### [Task statement]
Below are the records; restate word for word the lines from the first through the one containing "Definition update_where (p", and only those.

Supplied entries Block Start

(* ===== verification/WorkerStore.v ===== *)
(** The worker table: [internal/model/workers.go], one operation per query,
    and the two monitors that drive it on a timer ([orchestrator/expiry.go]).

    A row is the [Worker] it is scanned into: the [NULL] of a nullable text
    column is the empty text, which is never stored ([nullIntString]).
    [datetime('now')] has a resolution of one second.  Each operation is one
    statement and is atomic; the only storage failure the table itself can
    raise, a duplicate machine id ([fly_machine_id TEXT UNIQUE]), is an error
    that leaves the table as it was. *)
From stdpp Require Import sorting.
From S2P Require Import Prelude GoStrings Model SoakDB.

(** * Columns *)

(** SQLite's [datetime('now')], a text of whole seconds. *)
Definition datetime_now (now : time) : time := Truncate now Second.

(** A stored timestamp carries its fraction and its zone after the seconds, so
    as a text it is below [datetime('now')] exactly when its seconds are. *)
Definition text_before_now (stored now : time) : bool :=
  (Truncate stored Second <? datetime_now now)%Z.

(** [COALESCE(excluded.c, workers.c)] on a nullable text column. *)
Definition coalesce (excluded stored : string) : string :=
  if excluded =s "" then stored else excluded.

Definition status_in (statuses : list WorkerStatus) (w : Worker) : bool :=
  existsb (fun s => bool_decide (w_Status w = s)) statuses.
Definition inactive (w : Worker) : bool := status_in [WorkerStopped; WorkerFailed] w.

(** [fly_machine_id] is unique: another row holds the machine id. *)
Inductive storeError := ErrMachineTaken | ErrNoRows.

Definition machine_taken (tbl : list Worker) (id machine : string) : bool :=
  negb (machine =s "") &&
  existsb (fun w => negb (w_ID w =s id) && (w_FlyMachineID w =s machine)) tbl.

Definition find_worker (tbl : list Worker) (id : string) : option Worker :=
  List.find (fun w => w_ID w =s id) tbl.
Definition GetWorker (tbl : list Worker) (id : string) : result storeError Worker :=
  match find_worker tbl id with Some w => Ok w | None => Err ErrNoRows end.
Definition exists_worker (tbl : list Worker) (id : string) : bool := existsb (fun w => w_ID w =s id) tbl.

(** [UPDATE workers SET ... WHERE p]. *)
Definition update_where (p : Worker -> bool) (f : Worker -> Worker) (tbl : list Worker) : list Worker :=
  map (fun w => if p w then f w else w) tbl.
Definition update_worker (id : string) (f : Worker -> Worker) : list Worker -> list Worker :=
  update_where (fun w => w_ID w =s id) f.

(** * Writers *)

(** The row a fresh [INSERT] of [CreateWorker] leaves. *)
Definition inserted_worker (now : time) (w : Worker) : Worker :=
  w <| w_CreatedAt := datetime_now now |> <| w_UpdatedAt := datetime_now now |>
    <| w_LastHeartbeatAt := None |> <| w_ErrorMessage := "" |>
    <| w_LastRuntimeJSON := "" |> <| w_LastRuntimeAt := None |>
    <| w_DormantAt := None |> <| w_DormantReason := "" |> <| w_DormantSignature := "" |>
    <| w_ResumeTrigger := "" |> <| w_LastProbeAt := None |>
    <| w_EvidenceHoldAt := None |> <| w_EvidenceHoldReason := "" |>.

(** [ON CONFLICT(id) DO UPDATE]: everything but the machine and volume an
    empty request leaves and the evidence hold is reset. *)
Definition recreated_worker (now : time) (w stored : Worker) : Worker :=
  (inserted_worker now w)
    <| w_FlyMachineID := coalesce (w_FlyMachineID w) (w_FlyMachineID stored) |>
    <| w_FlyVolumeID := coalesce (w_FlyVolumeID w) (w_FlyVolumeID stored) |>
    <| w_EvidenceHoldAt := w_EvidenceHoldAt stored |>
    <| w_EvidenceHoldReason := w_EvidenceHoldReason stored |>.

Definition CreateWorker (now : time) (w : Worker) (tbl : list Worker) : result storeError (list Worker) :=
  if machine_taken tbl (w_ID w) (w_FlyMachineID w) then Err ErrMachineTaken
  else if exists_worker tbl (w_ID w) then Ok (update_worker (w_ID w) (recreated_worker now w) tbl)
  else Ok (tbl ++ [inserted_worker now w]).

(** The [SET] clause of each statement is a function of the row. *)
Definition set_status (now : time) (status : WorkerStatus) (errMsg : string) (w : Worker) : Worker :=
  w <| w_Status := status |> <| w_ErrorMessage := errMsg |> <| w_UpdatedAt := datetime_now now |>.
Definition UpdateWorkerStatus (now : time) (id : string) (status : WorkerStatus) (errMsg : string)
  : list Worker -> list Worker := update_worker id (set_status now status errMsg).

Definition set_machine (now : time) (machineID volumeID : string) (w : Worker) : Worker :=
  w <| w_FlyMachineID := machineID |> <| w_FlyVolumeID := volumeID |> <| w_UpdatedAt := datetime_now now |>.
Definition UpdateWorkerMachine (now : time) (id machineID volumeID : string) (tbl : list Worker)
  : result storeError (list Worker) :=
  if exists_worker tbl id && machine_taken tbl id machineID then Err ErrMachineTaken
  else Ok (update_worker id (set_machine now machineID volumeID) tbl).

Definition set_heartbeat (now : time) (w : Worker) : Worker :=
  w <| w_LastHeartbeatAt := Some (datetime_now now) |> <| w_UpdatedAt := datetime_now now |>.
Definition UpdateWorkerHeartbeat (now : time) (id : string) : list Worker -> list Worker :=
  update_worker id (set_heartbeat now).

(** The stored text of a payload is an argument: [json.Marshal] and the blob
    compaction, which expanding a row undoes. *)
Definition set_runtime (now : time) (payload : RuntimePayload) (body : string) (w : Worker) : Worker :=
  if rt_LitestreamSnapshotHealthy payload then
    let reportedAt :=
      if IsZero (rt_SnapshotCollectedAt payload) then now else rt_SnapshotCollectedAt payload in
    w <| w_LastRuntimeJSON := body |> <| w_LastRuntimeAt := Some reportedAt |>
      <| w_UpdatedAt := datetime_now now |>
  else w <| w_LastRuntimeJSON := body |> <| w_UpdatedAt := datetime_now now |>.
Definition UpdateWorkerRuntimeSnapshot (now : time) (id : string) (payload : RuntimePayload) (body : string)
  : list Worker -> list Worker := update_worker id (set_runtime now payload body).

(** ** Reports *)

Definition missedHeartbeatMessage : string := "worker missed heartbeat deadline".

Definition startable (w : Worker) : bool :=
  status_in [WorkerPending; WorkerBuilding; WorkerStarting] w ||
  (status_in [WorkerDegraded] w && (w_ErrorMessage w =s missedHeartbeatMessage)).

(** The [CASE] expressions of the status, the error message and the heartbeat. *)
Definition reported_status (reported : WorkerStatus) (failed : bool) (w : Worker) : WorkerStatus :=
  if failed then (if status_in [WorkerPending; WorkerBuilding] w then WorkerStarting else w_Status w)
  else if startable w then reported else w_Status w.
Definition reported_error (failed : bool) (w : Worker) : string :=
  if failed then w_ErrorMessage w else if startable w then "" else w_ErrorMessage w.
Definition reported_heartbeat (now : time) (failed : bool) (w : Worker) : option time :=
  if failed then match w_LastHeartbeatAt w with Some h => Some h | None => Some (datetime_now now) end
  else Some (datetime_now now).

Definition reported_name (identity : WorkerIdentity) : string :=
  if id_Name identity =s "" then id_WorkerID identity else id_Name identity.
Definition reported_config (identity : WorkerIdentity) : string :=
  if TrimSpace (id_ProfileConfig identity) =s "" then "{}" else id_ProfileConfig identity.

Definition reported_insert (now : time) (identity : WorkerIdentity) (reported : WorkerStatus) : Worker :=
  Worker_zero <| w_ID := id_WorkerID identity |> <| w_AppName := id_AppName identity |>
    <| w_Region := id_Region identity |> <| w_FlyMachineID := id_MachineID identity |>
    <| w_Name := reported_name identity |> <| w_Status := reported |>
    <| w_Source := id_Source identity |> <| w_GitSHA := id_GitSHA identity |>
    <| w_LitestreamSHA := id_LitestreamSHA identity |>
    <| w_ProfileName := id_ProfileName identity |> <| w_ProfileConfig := reported_config identity |>
    <| w_CreatedAt := datetime_now now |> <| w_UpdatedAt := datetime_now now |>
    <| w_LastHeartbeatAt := Some (datetime_now now) |>.

Definition reported_update (now : time) (identity : WorkerIdentity) (reported : WorkerStatus)
    (failed : bool) (w : Worker) : Worker :=
  w <| w_AppName := coalesce (id_AppName identity) (w_AppName w) |>
    <| w_Region := coalesce (id_Region identity) (w_Region w) |>
    <| w_FlyMachineID := coalesce (id_MachineID identity) (w_FlyMachineID w) |>
    <| w_Name := reported_name identity |>
    <| w_Status := reported_status reported failed w |>
    <| w_ErrorMessage := reported_error failed w |>
    <| w_Source := id_Source identity |> <| w_GitSHA := id_GitSHA identity |>
    <| w_LitestreamSHA := coalesce (id_LitestreamSHA identity) (w_LitestreamSHA w) |>
    <| w_ProfileName := id_ProfileName identity |>
    <| w_ProfileConfig :=
         if negb (w_ProfileConfig w =s "{}") then w_ProfileConfig w
         else if negb (reported_config identity =s "{}") then reported_config identity
         else w_ProfileConfig w |>
    <| w_LastHeartbeatAt := reported_heartbeat now failed w |>
    <| w_UpdatedAt := datetime_now now |>.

Supplied entries Block End

### [Problem solution]
(* ===== verification/WorkerStore.v ===== *)
(** The worker table: [internal/model/workers.go], one operation per query,
    and the two monitors that drive it on a timer ([orchestrator/expiry.go]).

    A row is the [Worker] it is scanned into: the [NULL] of a nullable text
    column is the empty text, which is never stored ([nullIntString]).
    [datetime('now')] has a resolution of one second.  Each operation is one
    statement and is atomic; the only storage failure the table itself can
    raise, a duplicate machine id ([fly_machine_id TEXT UNIQUE]), is an error
    that leaves the table as it was. *)
From stdpp Require Import sorting.
From S2P Require Import Prelude GoStrings Model SoakDB.

(** * Columns *)

(** SQLite's [datetime('now')], a text of whole seconds. *)
Definition datetime_now (now : time) : time := Truncate now Second.

(** A stored timestamp carries its fraction and its zone after the seconds, so
    as a text it is below [datetime('now')] exactly when its seconds are. *)
Definition text_before_now (stored now : time) : bool :=
  (Truncate stored Second <? datetime_now now)%Z.

(** [COALESCE(excluded.c, workers.c)] on a nullable text column. *)
Definition coalesce (excluded stored : string) : string :=
  if excluded =s "" then stored else excluded.

Definition status_in (statuses : list WorkerStatus) (w : Worker) : bool :=
  existsb (fun s => bool_decide (w_Status w = s)) statuses.
Definition inactive (w : Worker) : bool := status_in [WorkerStopped; WorkerFailed] w.

(** [fly_machine_id] is unique: another row holds the machine id. *)
Inductive storeError := ErrMachineTaken | ErrNoRows.

Definition machine_taken (tbl : list Worker) (id machine : string) : bool :=
  negb (machine =s "") &&
  existsb (fun w => negb (w_ID w =s id) && (w_FlyMachineID w =s machine)) tbl.

Definition find_worker (tbl : list Worker) (id : string) : option Worker :=
  List.find (fun w => w_ID w =s id) tbl.
Definition GetWorker (tbl : list Worker) (id : string) : result storeError Worker :=
  match find_worker tbl id with Some w => Ok w | None => Err ErrNoRows end.
Definition exists_worker (tbl : list Worker) (id : string) : bool := existsb (fun w => w_ID w =s id) tbl.

(** [UPDATE workers SET ... WHERE p]. *)
Definition update_where (p : Worker -> bool) (f : Worker -> Worker) (tbl : list Worker) : list Worker :=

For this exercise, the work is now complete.